Lemma bytes32_be32 b0 b1 b2 b3 :
  is_byte b0 → is_byte b1 → is_byte b2 → is_byte b3 → bytes32 (be32 b0 b1 b2 b3) = [b0; b1; b2; b3].
Proof.
  unfold is_byte, bytes32, be32. intros. repeat f_equal.
  - symmetry. apply (Z.mod_unique_pos _ _ 0); [done |].
    rewrite Z.mul_0_r, Z.add_0_l. symmetry. apply (Z.div_unique_pos _ _ _ (b1 * 2 ^ 16 + b2 * 2 ^ 8 + b3)); lia.
  - symmetry. apply (Z.mod_unique_pos _ _ b0); [done |].
    symmetry. apply (Z.div_unique_pos _ _ _ (b2 * 2 ^ 8 + b3)); lia.
  - symmetry. apply (Z.mod_unique_pos _ _ (b0 * 2 ^ 8 + b1)); [done |].
    symmetry. apply (Z.div_unique_pos _ _ _ b3); lia.
  - symmetry. apply (Z.mod_unique_pos _ _ (b0 * 2 ^ 16 + b1 * 2 ^ 8 + b2)); lia.
Qed.

Lemma be32_bytes32 v :
  is_u32 v →
  be32 (v / 2 ^ 24 mod 2 ^ 8) (v / 2 ^ 16 mod 2 ^ 8) (v / 2 ^ 8 mod 2 ^ 8) (v mod 2 ^ 8) = v.
Proof.
  unfold is_u32, be32. intros ?.
  assert (H1 : v / 2 ^ 16 = v / 2 ^ 8 / 2 ^ 8) by (by rewrite Z.div_div).
  assert (H2 : v / 2 ^ 24 = v / 2 ^ 8 / 2 ^ 8 / 2 ^ 8) by (by rewrite !Z.div_div).
  pose proof (Z.div_mod v (2 ^ 8) ltac:(lia)). pose proof (Z.div_mod (v / 2 ^ 8) (2 ^ 8) ltac:(lia)).
  pose proof (Z.div_mod (v / 2 ^ 8 / 2 ^ 8) (2 ^ 8) ltac:(lia)).
  assert (v / 2 ^ 24 < 2 ^ 8) by (apply Z.div_lt_upper_bound; lia).
  rewrite (Z.mod_small (v / 2 ^ 24)) by (split; [apply Z.div_pos; lia | done]). rewrite H1, H2. lia.
Qed.

Lemma be32_u32 b0 b1 b2 b3 : is_byte b0 → is_byte b1 → is_byte b2 → is_byte b3 → is_u32 (be32 b0 b1 b2 b3).
Proof. unfold is_byte, is_u32, be32. lia. Qed.

(** ** Lemmas on arrays *)

Lemma aget_Ok {A} (l : list A) i x :
  aget l i = Ok x ↔ 0 ≤ i ∧ l !! Z.to_nat i = Some x.
Proof.
  unfold aget. case (Z.ltb_spec i 0); [intros; split; [done | lia] |].
  intros ?. destruct (l !! Z.to_nat i) as [y|]; split; try done.
  - intros [= ->]. done.
  - by intros [_ [= ->]].
  - by intros [_ ?].
Qed.

Lemma aget_total {A} (l : list A) i :
  0 ≤ i < Z.of_nat (length l) → ∃ x, aget l i = Ok x ∧ l !! Z.to_nat i = Some x.
Proof.
  intros ?. destruct (lookup_lt_is_Some_2 l (Z.to_nat i)) as [x Hx]; [lia |].
  exists x. split; [apply aget_Ok; split; [lia | done] | done].
Qed.

Lemma aset_Ok {A} (l : list A) i x :
  0 ≤ i < Z.of_nat (length l) → aset l i x = Ok (<[Z.to_nat i := x]> l).
Proof.
  intros ?. unfold aset. case (Z.ltb_spec i 0); [lia | intros _].
  case (Nat.ltb_spec (Z.to_nat i) (length l)); [done | lia].
Qed.

Lemma aset_inv {A} (l l' : list A) i x :
  aset l i x = Ok l' → 0 ≤ i < Z.of_nat (length l) ∧ l' = <[Z.to_nat i := x]> l.
Proof.
  unfold aset. case (Z.ltb_spec i 0); [done |].
  case (Nat.ltb_spec (Z.to_nat i) (length l)); [| done].
  intros ??. intros [= <-]. split; [lia | done].
Qed.

Lemma find_idx_Some n i p j :
  find_idx n i p = Some j ↔
  i ≤ j < i + Z.of_nat n ∧ p j = true ∧ (∀ k, i ≤ k < j → p k = false).
Proof.
  revert i. induction n as [|n IH]; intros i; simpl; [split; [done | lia] |].
  destruct (p i) eqn:Hp.
  - split.
    + intros [= <-]. split; [lia |]. split; [done | lia].
    + intros (Hr & Hj & Hk). destruct (decide (i = j)) as [->|]; [done |].
      rewrite Hk in Hp; [done | lia].
  - rewrite IH. split.
    + intros (Hr & Hj & Hk). split; [lia |]. split; [done |].
      intros k ?. destruct (decide (k = i)) as [->|]; [done | apply Hk; lia].
    + intros (Hr & Hj & Hk). assert (i ≠ j) by congruence.
      split; [lia |]. split; [done |]. intros k ?. apply Hk. lia.
Qed.

Lemma find_idx_None n i p :
  find_idx n i p = None ↔ ∀ k, i ≤ k < i + Z.of_nat n → p k = false.
Proof.
  revert i. induction n as [|n IH]; intros i; simpl; [split; [lia | done] |].
  destruct (p i) eqn:Hp.
  - split; [done |]. intros H. rewrite H in Hp; [done | lia].
  - rewrite IH. split; intros H k ?.
    + destruct (decide (k = i)) as [->|]; [done | apply H; lia].
    + apply H. lia.
Qed.

Lemma find_idx_ext n i p q :
  (∀ k, i ≤ k < i + Z.of_nat n → p k = q k) → find_idx n i p = find_idx n i q.
Proof.
  revert i. induction n as [|n IH]; intros i H; simpl; [done |].
  rewrite H by lia. rewrite IH; [done |]. intros k ?. apply H. lia.
Qed.

(** A statement on a range of indices, checked by evaluation. *)
Lemma range_check (P : Z → bool) n :
  forallb P (seqZ 0 n) = true → ∀ q, 0 ≤ q < n → P q = true.
Proof.
  intros H q ?. rewrite forallb_forall in H. apply H, list_elem_of_In, elem_of_seqZ. lia.
Qed.

(** ** Total correctness: [wp m Q s] holds when [m], run in [s], returns, and
    the value and the state it returns satisfy [Q]. *)

Definition wp {S A} (m : K S A) (Q : A → S → Prop) (s : S) : Prop :=
  match m s with Ok (a, s') => Q a s' | _ => False end.

(** The call returns. *)
Definition is_Ok {A} (r : res A) : Prop := ∃ a, r = Ok a.

(** Partial form, for what holds of every call that does return. *)
Definition wlp {S A} (m : K S A) (Q : A → S → Prop) (s : S) : Prop :=
  match m s with Ok (a, s') => Q a s' | _ => True end.

Section wp_rules.
Context {S : Type}.
Implicit Types s : S.

Lemma wp_iff {A} (m : K S A) Q s : wp m Q s ↔ ∃ a s', m s = Ok (a, s') ∧ Q a s'.
Proof.
  unfold wp. split.
  - destruct (m s) as [[a s']| | | |]; try done. intros. by exists a, s'.
  - intros (a & s' & -> & ?). done.
Qed.

Lemma wlp_iff {A} (m : K S A) Q s : wlp m Q s ↔ ∀ a s', m s = Ok (a, s') → Q a s'.
Proof.
  unfold wlp. split.
  - intros H a s' Hm. by rewrite Hm in H.
  - destruct (m s) as [[a s']| | | |]; try done. intros H. by apply H.
Qed.

Lemma wp_is_Ok {A} (m : K S A) Q s : wp m Q s → is_Ok (m s).
Proof. intros (a & s' & H & _)%wp_iff. by exists (a, s'). Qed.

Lemma wp_mono {A} (m : K S A) (P Q : A → S → Prop) s :
  wp m P s → (∀ a s', P a s' → Q a s') → wp m Q s.
Proof. unfold wp. destruct (m s) as [[]| | | |]; auto. Qed.

Lemma wlp_mono {A} (m : K S A) (P Q : A → S → Prop) s :
  wlp m P s → (∀ a s', P a s' → Q a s') → wlp m Q s.
Proof. unfold wlp. destruct (m s) as [[]| | | |]; auto. Qed.

Lemma wp_ret {A} (a : A) (Q : A → S → Prop) s : Q a s → wp (mret a) Q s.
Proof. done. Qed.

Lemma wp_bind {A B} (m : K S A) (f : A → K S B) Q s :
  wp m (λ a s', wp (f a) Q s') s → wp (m ≫= f) Q s.
Proof. unfold wp, mbind, K_bind. destruct (m s) as [[]| | | |]; done. Qed.

Lemma wp_bind_inv {A B} (m : K S A) (f : A → K S B) Q s :
  wp (m ≫= f) Q s → wp m (λ a s', wp (f a) Q s') s.
Proof. unfold wp, mbind, K_bind. destruct (m s) as [[]| | | |]; done. Qed.

Lemma wlp_bind {A B} (m : K S A) (f : A → K S B) Q s :
  wlp m (λ a s', wlp (f a) Q s') s → wlp (m ≫= f) Q s.
Proof. unfold wlp, mbind, K_bind. destruct (m s) as [[]| | | |]; done. Qed.

Lemma wp_gets {A} (f : S → A) (Q : A → S → Prop) s : Q (f s) s → wp (gets f) Q s.
Proof. done. Qed.

Lemma wp_modify f (Q : unit → S → Prop) s : Q tt (f s) → wp (modify f) Q s.
Proof. done. Qed.

Lemma wp_kassert b (Q : unit → S → Prop) s : b = true → Q tt s → wp (kassert b) Q s.
Proof. by intros ->. Qed.

Lemma wp_pure {A} (r : res A) a (Q : A → S → Prop) s :
  r = Ok a → Q a s → wp (pure r) Q s.
Proof. by intros ->. Qed.

Lemma wp_zoom {T A} get (put : T → S → S) (m : K T A) (Q : A → S → Prop) s :
  wp m (λ a t, Q a (put t s)) (get s) → wp (zoom get put m) Q s.
Proof. unfold wp, zoom. destruct (m (get s)) as [[]| | | |]; done. Qed.

Lemma wlp_zoom {T A} get (put : T → S → S) (m : K T A) (Q : A → S → Prop) s :
  wlp m (λ a t, Q a (put t s)) (get s) → wlp (zoom get put m) Q s.
Proof. unfold wlp, zoom. destruct (m (get s)) as [[]| | | |]; done. Qed.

####

• What you should do: Which lines of the entries above contain the word "case"? Copy each of them.

• Answer to this exercise:
  unfold aget. case (Z.ltb_spec i 0); [intros; split; [done | lia] |].
  intros ?. unfold aset. case (Z.ltb_spec i 0); [lia | intros _].
  case (Nat.ltb_spec (Z.to_nat i) (length l)); [done | lia].
  unfold aset. case (Z.ltb_spec i 0); [done |].
  case (Nat.ltb_spec (Z.to_nat i) (length l)); [| done].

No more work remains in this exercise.